WHAT THE EXERCISE ASKS: Each line in the entries below that holds the word "keeps" belongs in the answer.

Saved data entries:
■ ■ ■
(* ===== verification/Block.v ===== *)
(** * Block devices (genome/src/block.rs, genome/src/fs.rs)

    The [BlockDevice] trait as a class of operations, the laws a lawful
    implementation obeys ([LawfulDevice], the interface the partition, the
    sector cache and the FAT/exFAT adapters are proved against and which the
    partition and the cache discharge in turn), and a RAM disk with faulty
    sectors that inhabits the interface. *)

From S2P Require Import Prelude.

(** [FsError] of genome/src/fs.rs. *)
Inductive FsError : Type :=
| FileNotFound
| FileExists
| PermissionDenied
| InvalidFileDescriptor
| InvalidSeek
| DiskFull
| NotADirectory
| DirectoryNotEmpty
| IsADirectory
| InvalidPath
| NotSupported
| InvalidInput
| UnexpectedEof
| Io.

#[export] Instance FsError_eq_dec : EqDecision FsError.
Proof. solve_decision. Defined.

(** [BlockError] of genome/src/block.rs. *)
Inductive BlockError : Type :=
| Device
| BufferTooSmall (required provided : Z)
| LbaOverflow
| SectorNotFound.

#[export] Instance BlockError_eq_dec : EqDecision BlockError.
Proof. solve_decision. Defined.

(** [impl From<BlockError> for FsError]. *)
Definition FsError_from (error : BlockError) : FsError :=
  match error with
  | BufferTooSmall _ _ | LbaOverflow => InvalidInput
  | SectorNotFound => FileNotFound
  | Device => Io
  end.

(** [SeekFrom] of genome/src/io.rs (the stream libraries' own has the same cases). *)
Inductive SeekFrom : Type :=
| SeekStart (offset : Z)
| SeekEnd (offset : Z)
| SeekCurrent (offset : Z).

(** The trait [BlockDevice]. A read takes the caller's buffer and returns it as
    the device leaves it, on success and on error alike; both calls return the
    device's next state. *)
Class BlockDevice (D : Type) : Type := {
  read_sectors : D -> Z -> Z -> list Z -> result BlockError unit * list Z * D;
  write_sectors : D -> Z -> Z -> list Z -> result BlockError unit * D;
  sector_size : D -> Z;
  total_sectors : D -> Z
}.

(** Size of the medium in bytes. *)
Definition media_bytes {D} `{BlockDevice D} (d : D) : Z :=
  total_sectors d * sector_size d.

(** ** The laws

    [disk d p] is the byte at media position [p]. A request is in range when it
    lies on the medium and its buffer holds it. In-range requests never panic;
    a read leaves the medium alone and, when it succeeds, delivers the medium's
    bytes; a write changes at most the sectors of the request, and all of them
    when it succeeds. A fault-free device ([healthy]) succeeds in range. *)
Section Laws.
Context {D : Type} `{BlockDevice D}.

Definition in_range (d : D) (lba count : Z) (buf : list Z) : Prop :=
  0 <= lba /\ 0 <= count <= u16_max /\ lba + count <= total_sectors d
  /\ count * sector_size d <= zlen buf.

Definition same_geometry (d d' : D) : Prop :=
  sector_size d' = sector_size d /\ total_sectors d' = total_sectors d.

(** [p] is a byte of the sectors [lba .. lba + count). *)
Definition in_sectors (d : D) (lba count p : Z) : bool :=
  (lba * sector_size d <=? p) && (p <? (lba + count) * sector_size d).
End Laws.

Class LawfulDevice (D : Type) `{BlockDevice D} : Type := {
  dev_inv : D -> Prop;
  healthy : D -> Prop;
  disk : D -> Z -> Z;
  law_geometry : forall d, dev_inv d ->
    0 < sector_size d <= u32_max /\ 0 <= total_sectors d <= u64_max;
  law_read : forall d lba count buf r buf' d',
    dev_inv d -> in_range d lba count buf ->
    read_sectors d lba count buf = (r, buf', d') ->
    r <> Panic /\ dev_inv d' /\ same_geometry d d'
    /\ (forall p, 0 <= p < media_bytes d -> disk d' p = disk d p)
    /\ zlen buf' = zlen buf
    /\ (r = Ok tt -> forall k, 0 <= k < zlen buf ->
        znth 0 buf' k =
        if k <? count * sector_size d then disk d (lba * sector_size d + k)
        else znth 0 buf k)
    /\ (healthy d -> r = Ok tt /\ healthy d');
  law_write : forall d lba count buf r d',
    dev_inv d -> in_range d lba count buf ->
    write_sectors d lba count buf = (r, d') ->
    r <> Panic /\ dev_inv d' /\ same_geometry d d'
    /\ (forall p, 0 <= p < media_bytes d -> in_sectors d lba count p = false ->
        disk d' p = disk d p)
    /\ (r = Ok tt -> forall p, 0 <= p < media_bytes d ->
        in_sectors d lba count p = true ->
        disk d' p = znth 0 buf (p - lba * sector_size d))
    /\ (healthy d -> r = Ok tt /\ healthy d')
}.

(** ** Derived views of the laws *)
Section Derived.
Context {D : Type} `{LawfulDevice D}.
Implicit Types d : D.

(** [d'] is [d] after operations that leave the medium's bytes alone. *)
Definition keeps d d' : Prop :=
  dev_inv d' /\ same_geometry d d'
  /\ (forall x, 0 <= x < media_bytes d -> disk d' x = disk d x)
  /\ (healthy d -> healthy d').

Lemma keeps_refl d : dev_inv d -> keeps d d.
Proof. intros. unfold keeps, same_geometry. by split_and!. Qed.

Lemma keeps_trans d1 d2 d3 : keeps d1 d2 -> keeps d2 d3 -> keeps d1 d3.
Proof.
  intros (? & [Hs1 Ht1] & Hd1 & Hh1) (? & [Hs2 Ht2] & Hd2 & Hh2).
  unfold keeps, same_geometry. split_and!; auto; try congruence.
  intros x Hx. rewrite Hd2; [by apply Hd1|]. unfold media_bytes in *. by rewrite Hs1, Ht1.
Qed.

(** Reading one sector into a sector-sized buffer. *)
Lemma read_one d lba buf r buf' d' :
  dev_inv d -> 0 <= lba < total_sectors d -> zlen buf = sector_size d ->
  read_sectors d lba 1 buf = (r, buf', d') ->
  r <> Panic /\ keeps d d' /\ zlen buf' = sector_size d
  /\ (r = Ok tt -> forall k, 0 <= k < sector_size d ->
      znth 0 buf' k = disk d (lba * sector_size d + k))
  /\ (healthy d -> r = Ok tt).
Proof.
  intros Hi Hl Hb E.
  assert (in_range d lba 1 buf) as Hr by (unfold in_range, u16_max; lia).
  destruct (law_read _ _ _ _ _ _ _ Hi Hr E) as (Hnp & Hi' & Hg & Hd & Hlen & Hok & Hh).
  unfold keeps. split_and!; try done; try lia; try (intros; by apply Hh).
  intros Hr0 k Hk. rewrite (Hok Hr0) by lia. by rewrite (proj2 (Z.ltb_lt _ _)) by lia.
Qed.

(** Writing one sector from a sector-sized buffer. *)
Lemma write_one d lba buf r d' :
  dev_inv d -> 0 <= lba < total_sectors d -> zlen buf = sector_size d ->
  write_sectors d lba 1 buf = (r, d') ->
  r <> Panic /\ dev_inv d' /\ same_geometry d d'
  /\ (forall x, 0 <= x < media_bytes d -> in_sectors d lba 1 x = false ->
      disk d' x = disk d x)
  /\ (r = Ok tt -> forall k, 0 <= k < sector_size d ->
      disk d' (lba * sector_size d + k) = znth 0 buf k)
  /\ (healthy d -> r = Ok tt /\ healthy d').
Proof.
  intros Hi Hl Hb E.
  assert (in_range d lba 1 buf) as Hr by (unfold in_range, u16_max; lia).
  destruct (law_write _ _ _ _ _ _ Hi Hr E) as (Hnp & Hi' & Hg & Hout & Hin & Hh).
  destruct (law_geometry _ Hi) as [Hs _].
  split_and!; try done. intros Hr0 k Hk. rewrite (Hin Hr0); [f_equal; lia| |].
  - unfold media_bytes. nia.
  - unfold in_sectors. apply andb_true_iff. rewrite Z.leb_le, Z.ltb_lt. lia.
Qed.
End Derived.

(** ** Traces of requests *)
Inductive request : Type :=
| ReadReq (lba count : Z) (buf : list Z)
| WriteReq (lba count : Z) (buf : list Z).

(** Run requests in order; record each outcome and the buffer it leaves. *)
Fixpoint run_requests {D} `{BlockDevice D} (d : D) (reqs : list request)
  : list (result BlockError unit * list Z) :=
  match reqs with
  | [] => []
  | ReadReq lba count buf :: rest =>
      let '(r, buf', d') := read_sectors d lba count buf in
      (r, buf') :: run_requests d' rest
  | WriteReq lba count buf :: rest =>
      let '(r, d') := write_sectors d lba count buf in
      (r, buf) :: run_requests d' rest
  end.

Definition request_in_range {D} `{BlockDevice D} (d : D) (q : request) : Prop :=
  match q with
  | ReadReq lba count buf | WriteReq lba count buf => in_range d lba count buf
  end.

(** Two fault-free devices of the same geometry and contents. *)
Definition same_medium {D1 D2} `{LawfulDevice D1} `{LawfulDevice D2} (d1 : D1) (d2 : D2) : Prop :=
  dev_inv d1 /\ dev_inv d2 /\ healthy d1 /\ healthy d2
  /\ sector_size d1 = sector_size d2 /\ total_sectors d1 = total_sectors d2
  /\ forall x, 0 <= x < media_bytes d1 -> disk d1 x = disk d2 x.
■ ■ ■
OUTPUT:
Definition keeps d d' : Prop :=
Lemma keeps_refl d : dev_inv d -> keeps d d.
Proof. intros. unfold keeps, same_geometry. by split_and!. Qed.
Lemma keeps_trans d1 d2 d3 : keeps d1 d2 -> keeps d2 d3 -> keeps d1 d3.
  unfold keeps, same_geometry. split_and!; auto; try congruence.
  r <> Panic /\ keeps d d' /\ zlen buf' = sector_size d
  unfold keeps. split_and!; try done; try lia; try (intros; by apply Hh).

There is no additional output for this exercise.